• What you are asked to do:
Your task is to copy the lines of the data below from the line holding "Definition heap0 : heap" through the line holding "(** ** The heap after initialisation *)", inclusive, exactly and with nothing added.

• Extracted information:

====================

(** ** Caches *)

Definition list_lock_acquire : K (heap P) unit :=
  h ← kget; KASSERT (negb (g_caches_lock h));; kput (set_list_lock true h).
Definition list_lock_release : K (heap P) unit := kmodify (set_list_lock false).

Definition kmem_cache_create (name : string) (object_size align : Z) : K (heap P) (option Z) :=
  r ← kmem_cache_alloc g_cache_cache KMEM_ZERO;
  match r with
  | None => mret None
  | Some cache =>
      match cache_setup (cache_init name 0 0) name object_size align with
      | None => kstuck
      | Some (_, false) => kmem_cache_free g_cache_cache cache;; mret None
      | Some (c, true) =>
          kmodify (λ h, set_caches (<[cache := c]> (h_caches h)) h);;
          list_lock_acquire;;
          kmodify (λ h, set_cache_list (g_caches h ++ [cache]) h);;
          list_lock_release;;
          mret (Some cache)
      end
  end.

(** The loop of [kmem_cache_destroy] over the empty slabs. *)
Fixpoint destroy_empty (sls : list Z) (cache : Z) : K (heap P) unit :=
  match sls with
  | [] => mret tt
  | sl :: sls =>
      cache_change cache (unlink sl);;
      cache_change cache (λ c, set_nr_empty (u32 (c_nr_empty c - 1)) c);;
      slab_release cache sl;;
      destroy_empty sls cache
  end.

(** The structure of a destroyed cache is gone with the object that held it. *)
Definition kmem_cache_destroy (cache : Z) : K (heap P) unit :=
  cache_acquire cache;;
  c ← cache_get cache;
  if negb (c_nr_allocated c =? 0) then kpanic else
  KASSERT (bool_decide (c_partial c = []) && bool_decide (c_full c = []));;
  destroy_empty (c_empty c) cache;;
  cache_release cache;;
  list_lock_acquire;;
  kmodify (λ h, set_cache_list (filter (λ x, x ≠ cache) (g_caches h)) h);;
  list_lock_release;;
  kmodify (λ h, set_caches (delete cache (h_caches h)) h);;
  kmem_cache_free g_cache_cache cache.

Definition kmem_cache_pages (c : kmem_cache) : Z := u64 (Z.shiftl (c_nr_slabs c) (Z.of_nat (c_slab_order c))).

Definition slab_bootstrap : K (heap P) unit :=
  match cache_setup (cache_init "kmem_cache" 0 0) "kmem_cache" sizeof_kmem_cache 0 with
  | None => kstuck
  | Some (c, ok) =>
      KASSERT ok;;
      kmodify (λ h, set_caches (<[g_cache_cache := c]> (h_caches h)) h);;
      kmodify (λ h, set_cache_list (g_caches h ++ [g_cache_cache]) h)
  end.

Fixpoint sum_pages (cs : list Z) (total : Z) : K (heap P) Z :=
  match cs with
  | [] => mret total
  | c :: cs => k ← cache_get c; sum_pages cs (u64 (total + kmem_cache_pages k))
  end.

Definition slab_total_pages : K (heap P) Z :=
  list_lock_acquire;;
  h ← kget;
  total ← sum_pages (g_caches h) 0;
  list_lock_release;;
  mret total.
End operations.
Lemma wp_kmem_cache_free h al a obj : heap_inv h al → live h a obj → (a = g_cache_cache → h_caches h !! obj = None) →
  wp (kmem_cache_free a obj) h (λ _ h', ∃ al', freed_object h al a obj h' al').
Proof.
  intros HS Hlive Hcc. destruct (live_within _ _ _ _ _ HS Hlive) as (sl & s & c & i & Hw & Ha & Hi & Hb & E & Hobj).
  destruct (slab_of_run None h al obj HS Hobj) as ([sl'|] & Hrun & Hr); [|by destruct (Hr sl s c)].
  destruct Hr as (s' & c' & Hw'). destruct (within_unique _ _ _ _ _ _ _ _ _ _ HS Hw Hw') as (<- & <- & <-).
  unfold kmem_cache_free. apply wp_bind. eapply wp_of_run; [exact Hrun|]. destruct Hw as (Hs & Hc & Hin).
  rewrite Ha in Hc. apply wp_bind, (wp_slab_get sl s); [done|]. rewrite Ha, Z.eqb_refl. cbn [negb].
  apply wp_bind, (wp_cache_get a c); [done|]. cbv zeta.
  pose proof (geom_bounds c (co_geom _ _ _ _ (hs_caches _ _ _ HS a c Hc))) as (Hn & Hsz & _).
  assert (u64 (obj - sl_objects s) = i * c_slot_size c) as Eoff by (rewrite u64_small by nia; lia).
  rewrite Eoff, Z.mod_mul, Z.div_mul, (u32_small i) by lia. replace (c_objects_per_slab c <=? i) with false by lia. cbn [Z.eqb negb orb].
  apply wp_bind, (wp_cache_acquire h al a c); [done|done|].
  destruct (heap_relock _ _ h al a c true HS Hc (or_introl (conj eq_refl (conj eq_refl eq_refl)))) as (HS1 & F1 & L1).
  set (c1 := set_cache_lock true c) in *. set (h1 := set_caches _ h) in *. assert (h_caches h1 !! a = Some c1) as Hc1 by apply lookup_insert_eq.
  assert (a = g_cache_cache → h_caches h1 !! (sl_objects s + i * c_slot_size c1) = None) as Hcc1.
  { intros Eg. change (c_slot_size c1) with (c_slot_size c). rewrite <- E. unfold h1. simpl.
    rewrite lookup_insert_ne; [by apply Hcc|]. intros <-. by rewrite Hcc in Hc. }
  apply wp_bind. eapply wp_mono; [by apply (wp_put_object h1 al a c1 sl s i)|]. intros r h2 Hput.
  change (c_slot_size c1) with (c_slot_size c) in Hput. rewrite <- E in Hput.
  eapply wp_mono; [by apply (wp_finish_free h1 al a c1 sl obj r h2)|].
  intros [] h3 (al3 & Hfree). exists al3. by apply (freed_object_trans h h1).
Qed.

(** Anything but a live object of the cache is caught. *)
Lemma kmem_cache_free_misuse h al a c obj : heap_inv h al → h_caches h !! a = Some c → 0 ≤ obj < 2 ^ 64 →
  ¬ live h a obj → kmem_cache_free a obj h = Panic.
Proof.
  intros HS Hc Hobj Hdead. destruct (slab_of_run None h al obj HS Hobj) as (r & Hrun & Hr).
  unfold kmem_cache_free, mbind, K_bind, kbind. rewrite Hrun. destruct r as [sl|]; [|done].
  destruct Hr as (s & c' & Hw). destruct (Hw) as (Hs & Hc' & Hin). unfold slab_get. rewrite Hs.
  destruct (Z.eqb_spec (sl_cache s) a) as [Ea|]; [|done]. cbn [negb]. rewrite Ea, Hc in Hc'. injection Hc' as <-.
  unfold cache_get at 1. rewrite Hc. pose proof (slot_decode None h al sl s c obj HS Hobj Hw) as Hdec. cbv zeta in Hdec |- *.
  set (off := u64 (obj - sl_objects s)) in *.
  destruct (Z.eqb_spec (off mod c_slot_size c) 0) as [Hm|]; [|done].
  destruct (Z.leb_spec (c_objects_per_slab c) (off / c_slot_size c)) as [|Hlt]; [done|]. cbn [negb orb].
  destruct (Hdec Hlt) as [Hi0 E]. specialize (E Hm). set (i := off / c_slot_size c) in *.
  pose proof (co_geom _ _ _ _ (hs_caches _ _ _ HS a c Hc)) as G. pose proof (geom_bounds c G) as (Hn & _).
  rewrite (u32_small i) by lia. unfold cache_acquire, mbind, K_bind, kbind, cache_get at 1. rewrite Hc.
  rewrite (co_lock _ _ _ _ (hs_caches _ _ _ HS a c Hc)). simpl. unfold cache_change at 1. rewrite Hc.
  unfold put_object, mbind, K_bind, kbind, slab_get. simpl. rewrite Hs.
  destruct (hs_slabs _ _ _ HS sl s Hs) as (k & Hk & S). rewrite Ea, Hc in Hk. injection Hk as <-.
  destruct (freed_header_flip h al sl s c i S G ltac:(lia)) as (word & Hword & Hmask & _). rewrite Hword, Hmask.
  destruct (bit_at (sl_bitmap s) i) eqn:Hbit; [done|]. destruct Hdead. exists sl, s, c, i. splits.
Qed.

(** ** The contract of a cache *)

(** On a consistent heap [kmem_cache_alloc] returns a fresh object: aligned,
    inside memory, disjoint from every live object (which keep their contents),
    zeroed over its object size when asked; exactly this object becomes live. It
    returns NULL only for an injected failure or when the cache has no free object
    and no block of the slab's order is free, and then changes nothing. It never panics. *)
Theorem kmem_cache_alloc_correct h al a c flags : heap_inv h al → h_caches h !! a = Some c →
  wp (kmem_cache_alloc a flags) h (λ r h',
    match r with
    | None => alloc_failed h al c h'
    | Some obj => ∃ al', allocated_object h al a c flags obj h' al' ∧
        ∀ b x k, live h b x → h_caches h !! b = Some k → obj + c_slot_size c ≤ x ∨ x + c_slot_size k ≤ obj
    end).
Proof.
  intros HS Hc. eapply wp_mono; [by apply (wp_kmem_cache_alloc h al a c)|]. intros [obj|] h'; [|done].
  intros (al' & A). exists al'. split; [done|]. intros b x k Hx Hk. destruct A as (HS' & F & Hnew & L & _).
  destruct (hf_caches _ _ _ _ F a c Hc) as (c' & Hc' & Hg). destruct (hf_caches _ _ _ _ F b k Hk) as (k' & Hk' & Hgk).
  assert (c_slot_size c' = c_slot_size c ∧ c_slot_size k' = c_slot_size k) as [Es Ek] by (split; [apply Hg|apply Hgk]).
  destruct (Z.le_gt_cases (obj + c_slot_size c) x) as [|H1]; [by left|].
  destruct (Z.le_gt_cases (x + c_slot_size k) obj) as [|H2]; [by right|]. exfalso.
  pose proof (geom_bounds c' (co_geom _ _ _ _ (hs_caches _ _ _ HS' a c' Hc'))). pose proof (geom_bounds k' (co_geom _ _ _ _ (hs_caches _ _ _ HS' b k' Hk'))).
  destruct (live_disjoint None h' al' a obj c' b x k' (Z.max obj x) HS') as [-> ->]; try done;
    [apply L; auto|apply L; auto|lia|lia].
Qed.

(** [kmem_cache_free] of a live object ends exactly its life: the other live
    objects and their contents, the caches and the blocks that are not slabs are
    as before. Every other address (never allocated, already freed, inside an
    object, of another cache, outside the heap) panics. *)
Theorem kmem_cache_free_correct h al a c obj : heap_inv h al → h_caches h !! a = Some c → 0 ≤ obj < 2 ^ 64 →
  (live h a obj → (a = g_cache_cache → h_caches h !! obj = None) →
     wp (kmem_cache_free a obj) h (λ _ h', ∃ al', freed_object h al a obj h' al')) ∧
  (¬ live h a obj → kmem_cache_free a obj h = Panic).
Proof.
  intros HS Hc Hobj. split; [intros Hl Hcc; by apply wp_kmem_cache_free|]. intros Hl. by apply (kmem_cache_free_misuse h al a c).
Qed.
End proofs.
Lemma fk_filter : filter (λ e : Z * (nat * Z), is_large h' e.1 = true) al' = filter (λ e : Z * (nat * Z), is_large h e.1 = true) al.
Proof.
  apply map_eq. intros q. destruct (is_large h q) eqn:Hl.
  - pose proof Hl as (pg & Hpg & Hm)%is_large_page. destruct (fk_held q pg Hpg Hm) as (o & Ho & Ho' & _).
    rewrite !map_lookup_filter, Ho, Ho'. simpl. by rewrite fk_is_large.
  - rewrite !map_lookup_filter_None_2; [done|right; intros x _; simpl; by rewrite Hl|right; intros x _; simpl; by rewrite fk_is_large, Hl].
Qed.

Lemma fk_kstate : kstate (set_heap h' k) al'.
Proof.
  constructor; simpl; [done|apply KS| |].
  - intros q pg Hpg Hm. pose proof (frame_large None h al None h' al' q pg (ks_heap _ _ KS) HS' FK Hpg Hm) as Hpg0.
    split; [by apply (ks_large _ _ KS q)|]. destruct (fk_held q pg Hpg0 Hm) as (o & _ & ? & _ & _ & ?). eauto.
  - rewrite (ks_count _ _ KS). unfold large_frames. by rewrite fk_filter.
Qed.

Lemma fk_large_bytes q o i : large h al q o → 0 ≤ i < PAGE_SIZE * 2 ^ Z.of_nat o →
  mem_at h' (pmm_hhdm_base h + q * PAGE_SIZE + i) = mem_at h (pmm_hhdm_base h + q * PAGE_SIZE + i).
Proof.
  intros Hl Hi. pose proof (ks_heap _ _ KS) as HS. pose proof Hl as Hl'. apply fk_large in Hl' as [Ho' _].
  destruct Hl as [Ho (pg & Hpg & Hm)%is_large_page]. destruct (fk_held q pg Hpg Hm) as (o1 & Ho1 & _ & _ & Hb & _).
  rewrite Ho in Ho1. injection Ho1 as <-.
  rewrite (proj1 (mem_at_block h al q o 1 i (hs_inv _ _ _ HS) (hs_base _ _ _ HS) Ho Hi)).
  pose proof (proj1 FK) as Eb. fold h in Eb. rewrite <- Eb.
  rewrite (proj1 (mem_at_block h' al' q o 1 i (hs_inv _ _ _ HS') (hs_base _ _ _ HS') Ho' Hi)). apply Hb.
  destruct (pa_block _ _ _ _ _ (hs_inv _ _ _ HS) Ho) as (_ & _ & ? & _). apply in_block_offset; [done|lia].
Qed.
End foreign_step.
(* ===== verification/HeapExamples.v ===== *)
(** * The kernel heap on a small machine

    The heap on top of the sixteen-frame machine of PmmExamples.v, from
    [kmalloc_init] on. *)

From S2P Require Import Prelude Page Buddy Pmm PmmRelease PmmExamples PageAlloc KString FaultInject Slab SlabInv SlabProof SlabCaches Kmalloc KmallocProof.

#[local] Instance debug_config : Config := { CONFIG_DEBUG := true }.
#[local] Instance small_allocator : PageAllocator pmm := pmm_allocator 0.
#[local] Instance small_allocator_spec : PageAllocatorSpec pmm := pmm_allocator_spec 0.

Definition heap0 : heap pmm := Heap small 0xffff800000000000 ∅ ∅ [] false fi_idle.
Definition kheap0 : kheap pmm := KHeap heap0 (replicate 15 0) 0 false false.

Definition kresult {A} (r : outcome (A * kheap pmm)) : kheap pmm := match r with Ret (_, k) => k | _ => kheap0 end.

Definition kheap1 : kheap pmm := kresult (kmalloc_init kheap0).

Lemma kheap1_run : kmalloc_init kheap0 = Ret (tt, kheap1).
Proof. vm_compute. reflexivity. Qed.

(** ** The heap after initialisation *)

Lemma small_unowned : map_Forall (λ _ pg, owner_bits pg = 0) (page_array small).
Proof. refine (bool_decide_unpack _ _). vm_compute. reflexivity. Qed.

Lemma kheap0_fresh : kmalloc_fresh kheap0 ∅.
Proof.
  constructor; [constructor| | |].
  - apply small_inv.
  - by vm_compute.
  - done.
  - done.
  - intros q pg Hq. rewrite owner_mask; [|done]. by rewrite (small_unowned q pg Hq).
  - intros q pg Hq _. by apply (small_unowned q pg).
  - done.
  - done.
  - intros q. destruct (is_large (k_heap kheap0) q) eqn:E; [|done]. apply is_large_page in E as (pg & Hq & Hm).
    rewrite owner_mask in Hm; [|done]. by rewrite (small_unowned q pg Hq) in Hm.
Qed.

Lemma kheap1_inv : ∃ al, kinv kheap1 al.
Proof.
  pose proof (wsafe_kmalloc_init kheap0 ∅ kheap0_fresh) as H. unfold wsafe in H. rewrite kheap1_run in H.
  destruct H as (al & KI & _). by exists al.
Qed.

Definition heap1 : heap pmm := k_heap kheap1.

Lemma heap1_inv : ∃ al, heap_inv heap1 al.
Proof. destruct kheap1_inv as (al & KI). exists al. apply KI. Qed.

(** The 16-byte class, and its first object. *)
Definition class16 : Z := nth 0 (g_classes kheap1) 0.
Definition cache_at (a : Z) (h : heap pmm) : kmem_cache := default (cache_init "none" 1 16) (h_caches h !! a).
Definition hresult {A} (r : outcome (A * heap pmm)) : heap pmm := match r with Ret (_, h) => h | _ => heap0 end.
Definition heap2 : heap pmm := hresult (kmem_cache_alloc class16 0 heap1).
Definition object16 : Z := 18446603336221200464.

Lemma object16_range : 0 ≤ object16 < 2 ^ 64.
Proof. by vm_compute. Qed.
Lemma class16_not_cache_cache : class16 ≠ g_cache_cache.
Proof. by vm_compute. Qed.
Lemma class16_cache : h_caches heap1 !! class16 = Some (cache_at class16 heap1).
Proof. vm_compute. reflexivity. Qed.
Lemma cache_cache_there : h_caches heap1 !! g_cache_cache = Some (cache_at g_cache_cache heap1).
Proof. vm_compute. reflexivity. Qed.
Lemma class16_cache2 : h_caches heap2 !! class16 = Some (cache_at class16 heap2).
Proof. vm_compute. reflexivity. Qed.
Lemma heap2_run : kmem_cache_alloc class16 0 heap1 = Ret (Some object16, heap2).
Proof. vm_compute. reflexivity. Qed.

Lemma heap2_inv : ∃ al, heap_inv heap2 al ∧ live heap2 class16 object16 ∧ ¬ live heap1 class16 object16.
Proof.
  destruct heap1_inv as (al & HS). pose proof (wp_kmem_cache_alloc heap1 al class16 _ 0 HS class16_cache) as H.
  unfold wp in H. rewrite heap2_run in H. destruct H as (al' & HS' & _ & Hn & L & _). exists al'. split; [done|]. split; [|done].
  apply L. auto.
Qed.

(** ** The theorems on this machine *)

Lemma kmem_cache_alloc_correct_witness :
  ∃ h', kmem_cache_alloc class16 0 heap1 = Ret (Some object16, h') ∧ live h' class16 object16.
Proof.
  destruct heap1_inv as (al & HS). pose proof (kmem_cache_alloc_correct heap1 al class16 _ 0 HS class16_cache) as H.
  unfold wp in H. rewrite heap2_run in H. destruct H as (al' & (_ & _ & _ & L & _) & _). exists heap2. split; [exact heap2_run|].
  apply L. auto.
Defined.

Definition heap3 : heap pmm := hresult (kmem_cache_free class16 object16 heap2).
Lemma heap3_run : kmem_cache_free class16 object16 heap2 = Ret (tt, heap3).
Proof. vm_compute. reflexivity. Qed.
Lemma object16_not_cache : class16 = g_cache_cache → h_caches heap2 !! object16 = None.
Proof. intros E. destruct (class16_not_cache_cache E). Qed.

Lemma kmem_cache_free_correct_witness :
  (∃ h', kmem_cache_free class16 object16 heap2 = Ret (tt, h') ∧ ¬ live h' class16 object16) ∧
  kmem_cache_free class16 object16 heap1 = Panic.
Proof.
  destruct heap2_inv as (al2 & HS2 & Hl & Hn). destruct heap1_inv as (al1 & HS1).
  destruct (kmem_cache_free_correct heap2 al2 class16 _ object16 HS2 class16_cache2 object16_range) as [H _].
  destruct (kmem_cache_free_correct heap1 al1 class16 _ object16 HS1 class16_cache object16_range) as [_ H1].
  split; [|exact (H1 Hn)]. specialize (H Hl object16_not_cache). unfold wp in H. rewrite heap3_run in H.
  exists heap3. split; [exact heap3_run|]. destruct H as (al' & _ & _ & L & _). rewrite L. intros [_ Hx]. exact (Hx (conj eq_refl eq_refl)).
Defined.

Definition created (r : outcome (option Z * heap pmm)) : Z := match r with Ret (Some a, _) => a | _ => 0 end.
Definition buffers : Z := created (kmem_cache_create "buffers" 100 0 heap1).
Definition heap4 : heap pmm := hresult (kmem_cache_create "buffers" 100 0 heap1).
Lemma heap4_run : kmem_cache_create "buffers" 100 0 heap1 = Ret (Some buffers, heap4).
Proof. vm_compute. reflexivity. Qed.

Lemma kmem_cache_create_correct_witness :
  ∃ a h', kmem_cache_create "buffers" 100 0 heap1 = Ret (Some a, h') ∧
    ∃ c, h_caches h' !! a = Some c ∧ c_object_size c = 100.
Proof.
  destruct heap1_inv as (al & HS).
  pose proof (kmem_cache_create_correct heap1 al _ "buffers" 100 0 HS cache_cache_there ltac:(lia) ltac:(lia)) as H. unfold wp in H.
  rewrite heap4_run in H. exists buffers, heap4. split; [exact heap4_run|].
  destruct H as (al' & _ & _ & _ & _ & _ & (c & Hc & _ & Es & _) & _). exact (ex_intro _ c (conj Hc Es)).
Defined.

Lemma only_cache_cache_slabs : map_Forall (λ _ s, sl_cache s = g_cache_cache) (h_slabs heap1).
Proof. refine (bool_decide_unpack _ _). vm_compute. reflexivity. Qed.

Definition heap5 : heap pmm := hresult (kmem_cache_destroy class16 heap1).
Lemma heap5_run : kmem_cache_destroy class16 heap1 = Ret (tt, heap5).
Proof. vm_compute. reflexivity. Qed.
Lemma class16_unused x : ¬ live heap1 class16 x.
Proof.
  intros (sl & s & _ & _ & Hs & Ha & _). apply class16_not_cache_cache. rewrite <- Ha. exact (only_cache_cache_slabs sl s Hs).
Qed.

(** The 16-byte class can be destroyed before it is used, not after. *)
Lemma kmem_cache_destroy_correct_witness :
  (∃ h', kmem_cache_destroy class16 heap1 = Ret (tt, h') ∧ h_caches h' !! class16 = None) ∧
  kmem_cache_destroy class16 heap2 = Panic.
Proof.
  destruct heap2_inv as (al2 & HS2 & Hl & _). destruct heap1_inv as (al1 & HS1).
  pose proof class16_not_cache_cache as Hne.
  destruct (kmem_cache_destroy_correct heap1 al1 class16 _ HS1 class16_cache Hne) as [H _].
  destruct (kmem_cache_destroy_correct heap2 al2 class16 _ HS2 class16_cache2 Hne) as [_ H2].
  split; [|exact (H2 object16 Hl)].
  specialize (H class16_unused). unfold wp in H. rewrite heap5_run in H.
  exists heap5. split; [exact heap5_run|]. destruct H as (al' & _ & _ & Hd & _). exact Hd.
Defined.

Lemma kmalloc_init_correct_witness : ∃ k', kmalloc_init kheap0 = Ret (tt, k') ∧ ∃ al', kinv k' al'.
Proof.
  pose proof (kmalloc_init_correct kheap0 ∅ kheap0_fresh) as H. unfold wsafe in H. rewrite kheap1_run in H.
  exists kheap1. split; [exact kheap1_run|]. destruct H as (al & KI & _). by exists al.
Defined.

(** A hundred bytes, zeroed; and a block of four pages. *)
Definition object100 : Z := 18446603336221200448.
Definition kheap2 : kheap pmm := kresult (kmalloc 100 KMEM_ZERO kheap1).
Lemma kheap2_run : kmalloc 100 KMEM_ZERO kheap1 = Ret (Some object100, kheap2).
Proof. vm_compute. reflexivity. Qed.

Lemma kmalloc_correct_witness :
  ∃ k', kmalloc 100 KMEM_ZERO kheap1 = Ret (Some object100, k') ∧ mem_at (k_heap k') (object100 + 99) = Some 0 ∧
  ∃ r k'', kmalloc 9000 0 k' = Ret (r, k'').
Proof.
  destruct kheap1_inv as (al & KI). pose proof (kmalloc_correct kheap1 al 100 KMEM_ZERO KI ltac:(lia)) as H. unfold wp in H.
  rewrite kheap2_run in H. destruct H as (al' & n & A & _). exists kheap2. split; [exact kheap2_run|]. split.
  - apply (kd_zero _ _ _ _ _ _ _ _ A eq_refl). pose proof (kd_size _ _ _ _ _ _ _ _ A). lia.
  - pose proof (kmalloc_correct kheap2 al' 9000 0 (kd_inv _ _ _ _ _ _ _ _ A) ltac:(lia)) as H. unfold wp in H.
    destruct (kmalloc 9000 0 kheap2) as [[r k']| |]; [|destruct H|destruct H]. exists r, k'. reflexivity.
Defined.

Lemma kheap2_obj : ∃ al n, kinv kheap2 al ∧ obj (k_heap kheap2) al object100 n.
Proof.
  destruct kheap1_inv as (al & KI). pose proof (wp_kmalloc kheap1 al 100 KMEM_ZERO KI ltac:(lia)) as H. unfold wp in H.
  rewrite kheap2_run in H. destruct H as (al' & n & A). exists al', n. split; [apply A|].
  apply (kd_obj _ _ _ _ _ _ _ _ A). auto.
Qed.

Lemma object100_range : 0 ≤ object100 < 2 ^ 64.
Proof. by vm_compute. Qed.
Lemma object100_no_cache : h_caches (k_heap kheap2) !! object100 = None.
Proof. vm_compute. reflexivity. Qed.

Definition kheap3 : kheap pmm := kresult (kfree object100 kheap2).
Lemma kheap3_run : kfree object100 kheap2 = Ret (tt, kheap3).
Proof. vm_compute. reflexivity. Qed.

Lemma kfree_correct_witness :
  (∃ k', kfree object100 kheap2 = Ret (tt, k') ∧ kfree object100 k' = Panic) ∧ kfree 0 kheap2 = Ret (tt, kheap2).
Proof.
  destruct kheap2_obj as (al & n & KI & Ho).
  destruct (kfree_correct kheap2 al object100 KI object100_range) as [H _]. specialize (H n Ho object100_no_cache).
  destruct (kfree_correct kheap2 al 0 KI ltac:(lia)) as [_ [H0 _]]. split; [|exact (H0 eq_refl)].
  unfold wp in H. rewrite kheap3_run in H. exists kheap3. split; [exact kheap3_run|].
  destruct H as (al' & F). destruct (kfree_correct kheap3 al' object100 (fd_inv _ _ _ _ _ _ F) object100_range) as (_ & _ & H2).
  apply H2; [discriminate|]. intros n' Hn'. apply (fd_obj _ _ _ _ _ _ F) in Hn' as [_ Hne]. exact (Hne eq_refl).
Defined.

(** Growing the hundred bytes moves them. *)
Definition moved_to (r : outcome (option Z * kheap pmm)) : Z := match r with Ret (Some a, _) => a | _ => 0 end.
Definition object300 : Z := moved_to (krealloc object100 300 0 kheap2).
Definition kheap4 : kheap pmm := kresult (krealloc object100 300 0 kheap2).
Lemma kheap4_run : krealloc object100 300 0 kheap2 = Ret (Some object300, kheap4).
Proof. vm_compute. reflexivity. Qed.
Lemma object100_size : kmalloc_size object100 kheap2 = Ret (128, kheap2).
Proof. vm_compute. reflexivity. Qed.

Lemma ret_inj {A S} (a b : A) (s t : S) : Ret (a, s) = Ret (b, t) → a = b.
Proof. congruence. Qed.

====================

• Solution to this exercise:
Definition heap0 : heap pmm := Heap small 0xffff800000000000 ∅ ∅ [] false fi_idle.
Definition kheap0 : kheap pmm := KHeap heap0 (replicate 15 0) 0 false false.

Definition kresult {A} (r : outcome (A * kheap pmm)) : kheap pmm := match r with Ret (_, k) => k | _ => kheap0 end.

Definition kheap1 : kheap pmm := kresult (kmalloc_init kheap0).

Lemma kheap1_run : kmalloc_init kheap0 = Ret (tt, kheap1).
Proof. vm_compute. reflexivity. Qed.

(** ** The heap after initialisation *)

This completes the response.